Reversed and remanded.
¶ 29.
Vermont law provides that insurance coverage “shall not be placed with a non-admitted insurer unless the full amount of insurance required is not reasonably procurable from admitted insurers actually transacting that kind and class of insurance in [Vermont]; and the amount of insurance exported shall be only the excess over the amount procurable from admitted insurers actually transacting and insuring that kind and class of insurance.” 8 V.S.A. § 5024(a); see also DeBartolo v. Underwriters at Lloyd’s of London, 2007 VT 31, ¶ 3, 181 Vt. 609, 925 A.2d 1018 (mem.) (recognizing that a surplus lines insurer “can issue coverage only if it is not reasonably available from other sources”). According to insurer, the terms of a surplus lines policy are not subject to approval by the State of Vermont, citing 8 V.S.A. § 5021 et seq. Defendants do not argue otherwise.

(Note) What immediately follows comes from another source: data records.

(** * SST snapshot storage: staging area, scratches and staging files

    A shallow embedding of [pkg/kv/kvserver/replica_sst_snapshot_storage.go].
    The Go objects live in a world: the one [SSTSnapshotStorage] with its
    reference-count map, a heap of scratches and a heap of files.  Pointers
    ([*SSTSnapshotStorageScratch], [*SSTSnapshotStorageFile]) are indices into
    these heaps, so that a file and its owner see the same scratch.  The
    storage engine, the [fs.File] handles and the rate limiter are
    collaborators defined outside of this file of the package; they are
    taken as an interface ([Externals]).  A Go panic is an outcome of its own,
    distinct from a returned [error]. *)

From Stdlib Require Import ZArith String Ascii List Lia.
From Stdlib Require Import Decimal DecimalString DecimalZ DecimalPos.
From stdpp Require Import gmap strings list.

Open Scope Z_scope.
Open Scope string_scope.

(** ** Go library functions used by the source *)

(** Go's [int] and [int64] are 64 bits wide, two's complement. *)
Definition min_int : Z := - 2 ^ 63.
Definition max_int : Z := 2 ^ 63 - 1.
Definition wrap_int (z : Z) : Z := (z + 2 ^ 63) mod 2 ^ 64 - 2 ^ 63.

(** [strconv.Itoa]: decimal digits, a leading minus sign for negatives. *)
Definition Itoa (z : Z) : string := NilZero.string_of_int (Z.to_int z).

(** [fmt.Sprintf("%d.sst", id)]. *)
Definition Sprintf_d_sst (id : Z) : string := Itoa id ++ ".sst".

Definition is_sep (c : ascii) : bool := Ascii.eqb c "/"%char.

(** The elements of a path between its separators; never the empty list. *)
Fixpoint split_path (p : string) : list string :=
  match p with
  | EmptyString => [EmptyString]
  | String c r =>
      if is_sep c then EmptyString :: split_path r
      else match split_path r with
           | [] => [String c EmptyString]
           | h :: t => String c h :: t
           end
  end.

Fixpoint join_sep (l : list string) : string :=
  match l with
  | [] => EmptyString
  | [x] => x
  | x :: r => x ++ "/" ++ join_sep r
  end.

Definition rooted (p : string) : bool :=
  match p with
  | String c _ => is_sep c
  | EmptyString => false
  end.

(** One element of [filepath.Clean]'s loop.  [out] is the output so far, last
    element first: empty and [.] elements are dropped, [..] removes the last
    real element when there is one, is dropped at the root and is kept at the
    head of a relative path. *)
Definition clean_step (root : bool) (out : list string) (e : string) : list string :=
  if String.eqb e "" then out
  else if String.eqb e "." then out
  else if String.eqb e ".." then
    match out with
    | top :: rest => if String.eqb top ".." then e :: out else rest
    | [] => if root then [] else [e]
    end
  else e :: out.

(** The loop over all elements, from an empty output. *)
Definition clean_elems (root : bool) (l : list string) : list string :=
  fold_left (clean_step root) l [].

(** The output as a string: the root if there is one, the elements with
    separators between them; an empty relative path is [.]. *)
Definition render (root : bool) (out : list string) : string :=
  if root then "/" ++ join_sep (rev out)
  else match out with
       | [] => "."
       | _ => join_sep (rev out)
       end.

(** [filepath.Clean] on a Unix path. *)
Definition Clean (p : string) : string :=
  if String.eqb p "" then "."
  else render (rooted p) (clean_elems (rooted p) (split_path p)).

(** [filepath.Join]: leading empty elements are skipped, the rest is joined
    with the separator and cleaned; all elements empty gives the empty string. *)
Fixpoint Join (elem : list string) : string :=
  match elem with
  | [] => ""
  | e :: r => if String.eqb e "" then Join r else Clean (join_sep elem)
  end.

(** A string without separator, and a path element that is an ordinary
    name: not empty, not [.] or [..], without separator. *)
Fixpoint no_sep (e : string) : bool :=
  match e with
  | EmptyString => true
  | String c r => negb (is_sep c) && no_sep r
  end.

Definition plain (e : string) : bool :=
  negb (String.eqb e "") && negb (String.eqb e ".") && negb (String.eqb e "..")
  && no_sep e.

(** The outputs [filepath.Clean] builds: ordinary names on top of [..]
    elements, which a rooted path does not have. *)
Definition stack_ok (root : bool) (out : list string) : Prop :=
  exists names k,
    out = (names ++ repeat ".." k)%list /\
    Forall (fun e => plain e = true) names /\
    (root = true -> k = 0%nat).

(** ** Collaborators *)

(** What the source takes from outside: the storage engine with its
    directory and file primitives ([storage.Engine], [fs.File]), the rate
    limiter behind [limitBulkIOWrite], contexts and snapshot identifiers.
    Every primitive reads and updates the state of its collaborator and may
    fail with an error of the collaborator's own.  [Create] and
    [CreateWithSync] return a Go pair (handle, error); the source stores the
    handle before it looks at the error. *)
Record Externals : Type := {
  Engine : Type;
  FsFile : Type;
  Limiter : Type;
  Ctx : Type;
  UUID : Type;
  ExtError : Type;
  GetAuxiliaryDir : Engine -> string;
  MkdirAll : string -> Engine -> option ExtError * Engine;
  RemoveAll : string -> Engine -> option ExtError * Engine;
  Create : string -> Engine -> (option FsFile * option ExtError) * Engine;
  CreateWithSync : string -> Z -> Engine -> (option FsFile * option ExtError) * Engine;
  FileWrite : FsFile -> list Byte.byte -> Engine -> (Z * option ExtError) * Engine;
  FileSync : FsFile -> Engine -> option ExtError * Engine;
  FileClose : FsFile -> Engine -> option ExtError * Engine;
  limitBulkIOWrite : Ctx -> Limiter -> Z -> option ExtError * Limiter;
  UUID_String : UUID -> string;
}.

Section Storage.

Context {X : Externals}.

(** ** Data model *)

(** Go [error] values: the three constructors the source calls, and errors
    handed through from a collaborator.  [nil] is [None]. *)
Inductive error : Type :=
  | AssertionFailedf (msg : string)
  | Errorf (msg : string)
  | New (msg : string)
  | External (e : ExtError X).

Definition lift_err (e : option (ExtError X)) : option error :=
  match e with
  | Some x => Some (External x)
  | None => None
  end.

Definition is_nil {A : Type} (o : option A) : bool :=
  match o with
  | None => true
  | Some _ => false
  end.

Record SSTSnapshotStorage : Type := {
  engine : Engine X;
  limiter : Limiter X;
  dir : string;
  rangeRefCount : gmap Z Z;
}.

(** The [storage] pointer of a scratch designates the world's storage. *)
Record SSTSnapshotStorageScratch : Type := {
  rangeID : Z;
  ssts : list string;
  snapDir : string;
  dirCreated : bool;
  closed : bool;
}.

Record SSTSnapshotStorageFile : Type := {
  scratch : nat;
  created : bool;
  file : option (FsFile X);
  filename : string;
  ctx : Ctx X;
  bytesPerSync : Z;
}.

Record World : Type := {
  storage : SSTSnapshotStorage;
  scratches : list SSTSnapshotStorageScratch;
  files : list SSTSnapshotStorageFile;
}.

(** ** Outcomes: return or panic, with the world left behind *)

Inductive outcome (A : Type) : Type :=
  | Ret (a : A) (w : World)
  | Panic (msg : string) (w : World).
Arguments Ret {A} a w.
Arguments Panic {A} msg w.

Definition M (A : Type) : Type := World -> outcome A.

Definition ret {A : Type} (a : A) : M A := fun w => Ret a w.

Definition bind {A B : Type} (m : M A) (k : A -> M B) : M B :=
  fun w =>
    match m w with
    | Ret a w1 => k a w1
    | Panic msg w1 => Panic msg w1
    end.

Definition panic {A : Type} (msg : string) : M A := fun w => Panic msg w.

(** [defer d] around a body: [d] runs when the body has returned, and also
    when it panicked; the value returned is the body's, and a panic of [d]
    goes to the caller. *)
Definition defer {A B : Type} (d : M B) (body : M A) : M A :=
  fun w =>
    match body w with
    | Ret a w1 =>
        match d w1 with
        | Ret _ w2 => Ret a w2
        | Panic msg w2 => Panic msg w2
        end
    | Panic msg w1 =>
        match d w1 with
        | Ret _ w2 => Panic msg w2
        | Panic msg' w2 => Panic msg' w2
        end
    end.

End Storage.

Arguments error X : clear implicits.
Arguments World X : clear implicits.
Arguments SSTSnapshotStorage X : clear implicits.
Arguments SSTSnapshotStorageFile X : clear implicits.
Arguments M X A : clear implicits.
Arguments outcome X A : clear implicits.
Arguments Ret {X A} a w.
Arguments Panic {X A} msg w.

Notation "'let*' x ':=' c 'in' k" := (bind c (fun x => k))
  (at level 10, x pattern, c at level 100, k at level 200).
Notation "c ';;' k" := (bind c (fun _ => k))
  (at level 100, k at level 200, right associativity).

(** ** The operations of the source *)

Section Operations.

Context {X : Externals}.

Definition nil_deref : string :=
  "runtime error: invalid memory address or nil pointer dereference".

Definition scratch_closed_msg : string := "SSTSnapshotStorageScratch closed".

(** *** Access to the world *)

(** Updates of one part of the world. *)
Definition with_engine (w : World X) (e : Engine X) : World X :=
  {| storage := {| engine := e;
                   limiter := limiter (storage w);
                   dir := dir (storage w);
                   rangeRefCount := rangeRefCount (storage w) |};
     scratches := scratches w;
     files := files w |}.

Definition with_limiter (w : World X) (l : Limiter X) : World X :=
  {| storage := {| engine := engine (storage w);
                   limiter := l;
                   dir := dir (storage w);
                   rangeRefCount := rangeRefCount (storage w) |};
     scratches := scratches w;
     files := files w |}.

Definition with_rangeRefCount (w : World X) (m : gmap Z Z) : World X :=
  {| storage := {| engine := engine (storage w);
                   limiter := limiter (storage w);
                   dir := dir (storage w);
                   rangeRefCount := m |};
     scratches := scratches w;
     files := files w |}.

Definition with_scratches (w : World X) (l : list SSTSnapshotStorageScratch) : World X :=
  {| storage := storage w; scratches := l; files := files w |}.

This is significant because the Vermont Department of Financial Regulation requires all insurers issuing liability policies in Vermont to provide coverage for pollution by endorsement, although the Department will consider a “Consent to Rate” application “from licensed insurance companies or their agents seeking to attach a pollution exclusion to liability coverage when there is a high probability of a pollution claim.” See Insurance Bulletin No. Ill (Oct. 18, 1996), available at http://www.dfr.vermont.gov/reg-bul-ord/pollution-coverage.

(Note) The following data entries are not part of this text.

(** * Speech-to-text relay and capture client

    A shallow embedding of [server.js] (the transcription relay) and of
    [public/script.js] (the capture/upload client), with the properties
    of the specification stated and settled against them.

    Layout:
    - [JS]     : the fragment of JavaScript data and operators both
                 programs use (values, truthiness, property access,
                 optional chaining, a state-and-exception monad);
    - [Relay]  : [server.js];
    - [Client] : [public/script.js]. *)

From Stdlib Require Import ZArith QArith_base String Ascii List Bool Lia.
From stdpp Require Import base option gmap strings list.

Set Warnings "-register-all".

Local Open Scope string_scope.
Local Open Scope Z_scope.

(* ===================================================================== *)
(** * JavaScript data and control *)
(* ===================================================================== *)
Module JS.

(** JSON-like data, plus [undefined] (what a missing property reads as).
    Objects keep their fields as an association list, in insertion
    order; a read takes the first binding of a key. *)
Inductive value : Type :=
| VUndefined
| VNull
| VBool (b : bool)
| VNum (q : Q)
| VStr (s : string)
| VArr (items : list value)
| VObj (fields : list (string * value)).

Definition num (z : Z) : value := VNum (Qmake z 1).

(** [!!v] of JavaScript: [undefined], [null], [false], [0] and [''] are
    falsy, everything else is truthy. *)
Definition truthy (v : value) : bool :=
  match v with
  | VUndefined | VNull => false
  | VBool b => b
  | VNum q => negb (Qnum q =? 0)
  | VStr s => negb (String.eqb s "")
  | VArr _ | VObj _ => true
  end.

(** [a || b] *)
Definition or (a b : value) : value := if truthy a then a else b.

Definition nullish (v : value) : bool :=
  match v with
  | VUndefined | VNull => true
  | _ => false
  end.

Fixpoint assoc (k : string) (fields : list (string * value)) : value :=
  match fields with
  | [] => VUndefined
  | (k', v) :: rest => if String.eqb k k' then v else assoc k rest
  end.

(** [v.k] for a named (non-index) key on a value that is not nullish.
    Arrays and strings own [length]; no other data property of the names
    read by the two programs lives on a primitive or on an array. *)
Definition get (v : value) (k : string) : value :=
  match v with
  | VObj fields => assoc k fields
  | VArr items => if String.eqb k "length" then num (Z.of_nat (List.length items)) else VUndefined
  | VStr s => if String.eqb k "length" then num (Z.of_nat (String.length s)) else VUndefined
  | _ => VUndefined
  end.

(** [v[0]] on a value that is not nullish. *)
Definition get0 (v : value) : value :=
  match v with
  | VObj fields => assoc "0" fields
  | VArr items => match items with [] => VUndefined | x :: _ => x end
  | VStr s => match s with EmptyString => VUndefined | String c _ => VStr (String c EmptyString) end
  | _ => VUndefined
  end.

(** [v?.k] and [v?.[0]] *)
Definition opt_get (v : value) (k : string) : value :=
  if nullish v then VUndefined else get v k.

Definition opt_get0 (v : value) : value :=
  if nullish v then VUndefined else get0 v.

(** Error objects, as far as the programs look at them: a [message]. *)
Definition Error (message : value) : value :=
  VObj [("message", message)].

Definition TypeError (message : string) : value :=
  VObj [("name", VStr "TypeError"); ("message", VStr message)].

(** ** Completions and the state-and-exception monad *)

Inductive completion (A : Type) : Type :=
| Normal (a : A)
| Throw (e : value).
Arguments Normal {A} a.
Arguments Throw {A} e.

Definition M (S A : Type) : Type := S -> S * completion A.

Definition ret {S A} (a : A) : M S A := fun s => (s, Normal a).

Definition bind {S A B} (m : M S A) (k : A -> M S B) : M S B :=
  fun s =>
    match m s with
    | (s', Normal a) => k a s'
    | (s', Throw e) => (s', Throw e)
    end.

Definition throw {S A} (e : value) : M S A := fun s => (s, Throw e).

Definition modify {S} (f : S -> S) : M S unit := fun s => (f s, Normal tt).

Definition lift {S A} (c : completion A) : M S A := fun s => (s, c).

(** [try { body } catch (e) { handler e }] *)
Definition try_catch {S A} (body : M S A) (handler : value -> M S A) : M S A :=
  fun s =>
    match body s with
    | (s', Normal a) => (s', Normal a)
    | (s', Throw e) => handler e s'
    end.

(** [try { body } finally { fin }] where [fin] completes normally. *)
Definition try_finally {S A} (body : M S A) (fin : S -> S) : M S A :=
  fun s => let '(s', c) := body s in (fin s', c).

(** [v.k] where reading a property of [undefined] or [null] throws. *)
Definition get_strict (v : value) (k : string) : completion value :=
  if nullish v
  then Throw (TypeError ("Cannot read properties of undefined (reading '" ++ k ++ "')"))
  else Normal (get v k).

(** [v.slice(0, n)]: defined on arrays and strings; on any other data
    value [slice] is not a function. *)
Definition slice0 (v : value) (n : nat) : completion value :=
  match v with
  | VArr items => Normal (VArr (take n items))
  | VStr s => Normal (VStr (String.substring 0 n s))
  | _ => Throw (TypeError "words.slice is not a function")
  end.

(** The [length] of what [slice] returns: entries of an array, code
    units of a string. *)
Definition size (v : value) : nat :=
  match v with
  | VArr items => List.length items
  | VStr s => String.length s
  | _ => 0%nat
  end.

Vermont regulators have disapproved of such exclusions since their inception based on a “determination that the exclusions were ‘unfair and discriminatory to *106some[J and indeed most[,] risks’ and inconsistent with the ‘public expectation of the level of coverage or the degree of coverage that is supposed to be available when one purchased a general liability policy. . . . That practice continues today, although VDBI [(now DFR)] now has a mechanism for approving pollution exclusions on a risk-by-risk basis in cases where, for example, the insured’s operations involve a particularly high risk of environmental liability and the insured would otherwise be unable to obtain coverage.” Maska U.S., Inc. v. Kansa, Gen. Ins. Co., 198 F.3d 74, 80 (2d Cir. 1999) (alteration omitted).
While the Uhlers’ complaint did not specifically identify the airborne substance allegedly responsible for Ms. Uhler’s injury, the Uhlers’ expert opined that it was most likely tertiary amine catalysts.